> _What to do_: Given the records below, would you repeat exactly the lines that begin at the one containing "Definition SubscriptionUnlimitedOverrideGroup : string" and end at the one containing "Definition MonthlyQuotaGroup (u", inclusive?

=== Begin Enclosure ===

(* ===== verification/Users.v ===== *)
(** * Accounts: roles, groups and the user indexes

    [internal/store/store.go] (users, roles, blacklist, agents, identities),
    [account_access.go] and the group helpers of [agent_free_grants.go].
    The clock ([now]) and the generated identifiers ([uuid.NewString],
    [uuid.NewV7]) are arguments of the operations that read them; one
    operation sees one instant. *)

From S2P Require Import Prelude GoLib Json StoreData.
Open Scope Z_scope.
Open Scope bool_scope.
Open Scope go_scope.

(** ** Group lists *)

(** [normalizeStringSlice]: trim, drop empty entries, keep the first of every
    duplicate. *)
Fixpoint normalize_from (seen : list string) (l : list string) : list string :=
  match l with
  | [] => []
  | v :: l' =>
      let trimmed := TrimSpace v in
      if trimmed == "" then normalize_from seen l'
      else if contains seen trimmed then normalize_from seen l'
      else trimmed :: normalize_from (trimmed :: seen) l'
  end.
Definition normalizeStringSlice (l : list string) : list string :=
  normalize_from [] l.

Definition AgentFreeGrantGroupPrefix : string := "agent:free-grant:".

Definition is_free_grant (g : string) : bool :=
  HasPrefix (TrimSpace g) AgentFreeGrantGroupPrefix.

Definition WithoutAgentFreeGrantGroups (groups : list string) : list string :=
  filter (λ g, is_free_grant g = false) groups.

Definition PreserveAgentFreeGrantGroups (existing requested : list string) : list string :=
  filter (λ g, is_free_grant g = false) requested ++
  (TrimSpace <$> filter (λ g, is_free_grant g = true) existing).

Definition EmailOptionalRegistrationGroup : string :=
  "account:registration:email-optional".

Definition PreserveRegistrationGroups (existing requested : list string) : list string :=
  let result :=
    filter (λ g, g ≠ EmailOptionalRegistrationGroup) requested ++
    (if contains existing EmailOptionalRegistrationGroup
     then [EmailOptionalRegistrationGroup] else []) in
  PreserveAgentFreeGrantGroups existing result.

Definition AccountAccessVerified (u : User) : bool :=
  if user_EmailVerified u then true
  else contains (user_Groups u) EmailOptionalRegistrationGroup.

(** ** Quota groups *)

Definition MonthlyFreeQuotaLimitGroup : string := "segment:quota:free-3gb".
Definition MonthlyPlusQuotaLimitGroup : string := "segment:quota:plus-20gb".
Definition MonthlyUnlimitedBetaQuotaGroup : string := "segment:quota:unlimited-beta".
Definition SubscriptionUnlimitedOverrideGroup : string := "segment:subscription:unlimited".
Definition SubscriptionListedGroup : string := "segment:subscription:listed".

Definition monthlyQuotaGroups : list string :=
  [MonthlyUnlimitedBetaQuotaGroup; MonthlyPlusQuotaLimitGroup;
   MonthlyFreeQuotaLimitGroup].

Fixpoint quota_group_of (groups : list string) : string :=
  match groups with
  | [] => ""
  | g :: groups' =>
      match List.find (λ known, TrimSpace g == known) monthlyQuotaGroups with
      | Some known => known
      | None => quota_group_of groups'
      end
  end.
Definition MonthlyQuotaGroup (u : User) : string := quota_group_of (user_Groups u).

Definition IsMonthlyFreeQuotaLimitMember (u : User) : bool :=
  MonthlyQuotaGroup u == MonthlyFreeQuotaLimitGroup.

(** [time.Date(y, m, d+1, 0, 0, 0, 0, UTC)]: the midnight after an instant. *)
Definition next_midnight (t : time) : time := (t / (24 * Hour) + 1) * (24 * Hour).

Definition HasSubscriptionUnlimitedOverride (u : User) (now : time) : bool :=
  if negb (user_Active u) || (user_ArchivedAt u != None) then false else
  if match user_SubscriptionValidFrom u with
     | Some from => Before now from | None => false end then false else
  if match user_SubscriptionValidUntil u with
     | Some until => negb (Before now (next_midnight until))
     | None => false end then false else
  contains (user_Groups u) SubscriptionListedGroup &&
  contains (user_Groups u) SubscriptionUnlimitedOverrideGroup &&
  existsb (contains (user_Groups u))
    ["segment:monthly"; "segment:yearly"; "segment:subscription:monthly";
     "segment:subscription:yearly"] &&
  (MonthlyQuotaGroup u == MonthlyPlusQuotaLimitGroup).

Definition IsMonthlyQuotaLimitMember (u : User) (now : time) : bool :=
  if HasSubscriptionUnlimitedOverride u now then false else
  let group := MonthlyQuotaGroup u in
  (group == MonthlyFreeQuotaLimitGroup) || (group == MonthlyPlusQuotaLimitGroup).

(** ** Roles *)

Definition LevelAdmin : Z := 0.
Definition LevelOperator : Z := 10.
Definition LevelUser : Z := 20.
Definition RoleRoot : string := "root".
Definition RoleAdmin : string := "admin".
Definition RoleOperator : string := "operator".
Definition RoleUser : string := "user".
Definition RoleReadOnly : string := "readonly".

Definition roleToLevel (role : string) : option Z :=
  if role == RoleRoot then Some LevelAdmin
  else if role == RoleAdmin then Some LevelAdmin
  else if role == RoleOperator then Some LevelOperator
  else if role == RoleUser then Some LevelUser
  else if role == RoleReadOnly then Some LevelUser
  else None.

Definition levelToRole (level : Z) : option string :=
  if level =? LevelAdmin then Some RoleRoot
  else if level =? LevelOperator then Some RoleOperator
  else if level =? LevelUser then Some RoleUser
  else None.

Definition IsRootRole (role : string) : bool := ToLower (TrimSpace role) == RoleRoot.
Definition IsAdminRole (role : string) : bool :=
  (ToLower (TrimSpace role) == RoleRoot) || (ToLower (TrimSpace role) == RoleAdmin).
Definition IsOperatorRole (role : string) : bool :=
  ToLower (TrimSpace role) == RoleOperator.

Definition normalizeUserRoleFields (u : User) : User :=
  let normalizedRole := ToLower (TrimSpace (user_Role u)) in
  let u1 :=
    match roleToLevel normalizedRole with
    | Some level => u <| user_Role := normalizedRole |> <| user_Level := level |>
    | None =>
        match levelToRole (user_Level u) with
        | Some role => u <| user_Role := role |>
        | None => u <| user_Role := RoleUser |> <| user_Level := LevelUser |>
        end
    end in
  u1 <| user_Groups := normalizeStringSlice (user_Groups u) |>
     <| user_Permissions := normalizeStringSlice (user_Permissions u) |>.

Definition isSuperAdmin (u : User) : bool :=
  if negb (IsAdminRole (user_Role u)) && negb (user_Level u =? LevelAdmin) then false
  else if negb (existsb (λ p, TrimSpace p == "*") (user_Permissions u)) then false
  else existsb (λ g, EqualFold (TrimSpace g) "Admin") (user_Groups u).

(** Copies handed out by the store; [cloneUser] and [assignUser] both
    normalise the copy. *)
Definition cloneUser (u : User) : User := normalizeUserRoleFields u.
Definition assignUser (src : User) : User := normalizeUserRoleFields src.
Arguments normalizeUserRoleFields : simpl never.
Arguments cloneUser : simpl never.
Arguments assignUser : simpl never.

(** ** Creating and reading accounts *)

(** A fresh heap object. *)
Definition alloc_user (s : memoryStore) (u : User) : positive * memoryStore :=
  let l := fresh (dom (users s)) in
  (l, s <| users := <[l := u]> (users s) |>).

(** The record [CreateUser] stores: a copy of the caller's with its ID, its
    time stamps and its normalised keys, active. *)
Definition stampUserTimes (now : time) (userCopy : User) : User :=
  let userCopy :=
    if IsZero (user_CreatedAt userCopy) then
      let c := userCopy <| user_CreatedAt := now |> in
      if IsZero (user_UpdatedAt c) then c <| user_UpdatedAt := now |> else c
    else userCopy in
  if IsZero (user_UpdatedAt userCopy) then userCopy <| user_UpdatedAt := now |> else userCopy.

Definition newUserRecord (newID : string) (now : time) (user : User)
    (loweredEmail normalizedName : string) : User :=
  let userCopy := if user_ID user == "" then user <| user_ID := newID |> else user in
  let userCopy := stampUserTimes now userCopy in
  let userCopy := userCopy <| user_Email := loweredEmail |> <| user_Name := normalizedName |> in
  let stored := normalizeUserRoleFields userCopy in
  stored <| user_Active := true |>.

(** An account without a proxy credential gets a fresh one. *)
Definition ensureProxyUUID (newV7 : result error string) (missing : bool) (u : User)
    : result error User :=
  if missing then let? credentialID := newV7 in Ok (u <| user_ProxyUUID := credentialID |>)
  else Ok u.

(** [CreateUser] returns the error, the caller's [*User] after the call and
    the store.  [newID] is [uuid.NewString()], [newV7] is [uuid.NewV7()]. *)
Definition CreateUser (newID : string) (newV7 : result error string) (now : time)
    (user : User) (s : memoryStore) : result error unit * User * memoryStore :=
  let loweredEmail := ToLower (TrimSpace (user_Email user)) in
  let normalizedName := TrimSpace (user_Name user) in
  if normalizedName == "" then (Err ErrInvalidName, user, s) else
  let user := normalizeUserRoleFields user in
  if bool_decide (is_Some (byEmail s !! loweredEmail)) then (Err ErrEmailExists, user, s) else
  if bool_decide (is_Some (byName s !! ToLower normalizedName)) then (Err ErrNameExists, user, s) else
  let stored := newUserRecord newID now user loweredEmail normalizedName in
  match ensureProxyUUID newV7 (TrimSpace (user_ProxyUUID stored) == "") stored with
  | Err e => (Err e, user, s)
  | Ok stored =>
      let '(l, s) := alloc_user s stored in
      let s := s <| byID := <[user_ID stored := l]> (byID s) |> in
      let s := if loweredEmail == "" then s
               else s <| byEmail := <[loweredEmail := l]> (byEmail s) |> in
      let s := s <| byName := <[ToLower normalizedName := l]> (byName s) |> in
      (Ok tt, assignUser stored, s)
  end.

Definition found (u : option User) : result error User :=
  match u with Some u => Ok (cloneUser u) | None => Err ErrUserNotFound end.

Definition GetUserByEmail (s : memoryStore) (email : string) : result error User :=
  found (user_at s (byEmail s) (ToLower email)).

Definition GetUserByID (s : memoryStore) (id : string) : result error User :=
  found (user_at s (byID s) id).

Definition GetUserByName (s : memoryStore) (name : string) : result error User :=
  let normalized := ToLower (TrimSpace name) in
  if normalized == "" then Err ErrUserNotFound
  else found (user_at s (byName s) normalized).

(** The fields [UpdateUser] takes from the caller; the credential is settled
    by [ensureProxyUUID] and the rest by [finishUpdate]. *)
Definition mergeUserUpdate (existing user : User) (normalizedName loweredEmail : string) : User :=
  existing
    <| user_Name := normalizedName |>
    <| user_Email := loweredEmail |>
    <| user_EmailVerified := user_EmailVerified user |>
    <| user_PasswordHash := user_PasswordHash user |>
    <| user_MFATOTPSecret := user_MFATOTPSecret user |>
    <| user_MFAEnabled := user_MFAEnabled user |>
    <| user_MFASecretIssuedAt := user_MFASecretIssuedAt user |>
    <| user_MFAConfirmedAt := user_MFAConfirmedAt user |>
    <| user_Level := user_Level user |>
    <| user_Role := user_Role user |>
    <| user_Groups := PreserveAgentFreeGrantGroups (user_Groups existing) (user_Groups user) |>
    <| user_Permissions := user_Permissions user |>
    <| user_Active := user_Active user |>
    <| user_ProxyUUID := TrimSpace (user_ProxyUUID user) |>.

Definition finishUpdate (now : time) (existing user updated : User) : User :=
  let updated := updated
    <| user_ProxyUUIDExpiresAt := user_ProxyUUIDExpiresAt user |>
    <| user_SubscriptionValidFrom := user_SubscriptionValidFrom user |>
    <| user_SubscriptionValidUntil := user_SubscriptionValidUntil user |>
    <| user_LastActiveAt := user_LastActiveAt user |>
    <| user_ArchivedAt := user_ArchivedAt user |> in
  let updated := normalizeUserRoleFields updated in
  updated
    <| user_CreatedAt := if IsZero (user_CreatedAt user) then user_CreatedAt existing
                         else user_CreatedAt user |>
    <| user_UpdatedAt := if IsZero (user_UpdatedAt user) then now else user_UpdatedAt user |>.

(** [UpdateUser] replaces the object behind the indexes.  The name index is
    edited before the email is checked, as in the source. *)
Definition UpdateUser (newV7 : result error string) (now : time)
    (user : User) (s : memoryStore) : result error unit * User * memoryStore :=
  match user_by_id s (user_ID user) with
  | None => (Err ErrUserNotFound, user, s)
  | Some existing =>
      let normalizedName := TrimSpace (user_Name user) in
      let loweredEmail := ToLower (TrimSpace (user_Email user)) in
      if normalizedName == "" then (Err ErrInvalidName, user, s) else
      let oldNameKey := ToLower (user_Name existing) in
      let newNameKey := ToLower normalizedName in
      if (oldNameKey != newNameKey) && bool_decide (is_Some (byName s !! newNameKey))
      then (Err ErrNameExists, user, s) else
      let s := if oldNameKey != newNameKey
               then s <| byName := delete oldNameKey (byName s) |> else s in
      let oldEmailKey := ToLower (user_Email existing) in
      if (oldEmailKey != loweredEmail) && (loweredEmail != "") &&
         bool_decide (is_Some (byEmail s !! loweredEmail))
      then (Err ErrEmailExists, user, s) else
      let s := if (oldEmailKey != loweredEmail) && (oldEmailKey != "")
               then s <| byEmail := delete oldEmailKey (byEmail s) |> else s in
      let updated := mergeUserUpdate existing user normalizedName loweredEmail in
      match ensureProxyUUID newV7 (user_ProxyUUID updated == "") updated with
      | Err e => (Err e, user, s)
      | Ok updated =>
          let updated := finishUpdate now existing user updated in
          let '(l, s) := alloc_user s updated in
          let s := s <| byID := <[user_ID user := l]> (byID s) |> in
          let s := s <| byName := <[newNameKey := l]> (byName s) |> in
          let s := if loweredEmail == "" then s
                   else s <| byEmail := <[loweredEmail := l]> (byEmail s) |> in
          (Ok tt, assignUser updated, s)
      end
  end.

=== End Enclosure ===

> _Response to the exercise_:
Definition SubscriptionUnlimitedOverrideGroup : string := "segment:subscription:unlimited".
Definition SubscriptionListedGroup : string := "segment:subscription:listed".

Definition monthlyQuotaGroups : list string :=
  [MonthlyUnlimitedBetaQuotaGroup; MonthlyPlusQuotaLimitGroup;
   MonthlyFreeQuotaLimitGroup].

Fixpoint quota_group_of (groups : list string) : string :=
  match groups with
  | [] => ""
  | g :: groups' =>
      match List.find (λ known, TrimSpace g == known) monthlyQuotaGroups with
      | Some known => known
      | None => quota_group_of groups'
      end
  end.
Definition MonthlyQuotaGroup (u : User) : string := quota_group_of (user_Groups u).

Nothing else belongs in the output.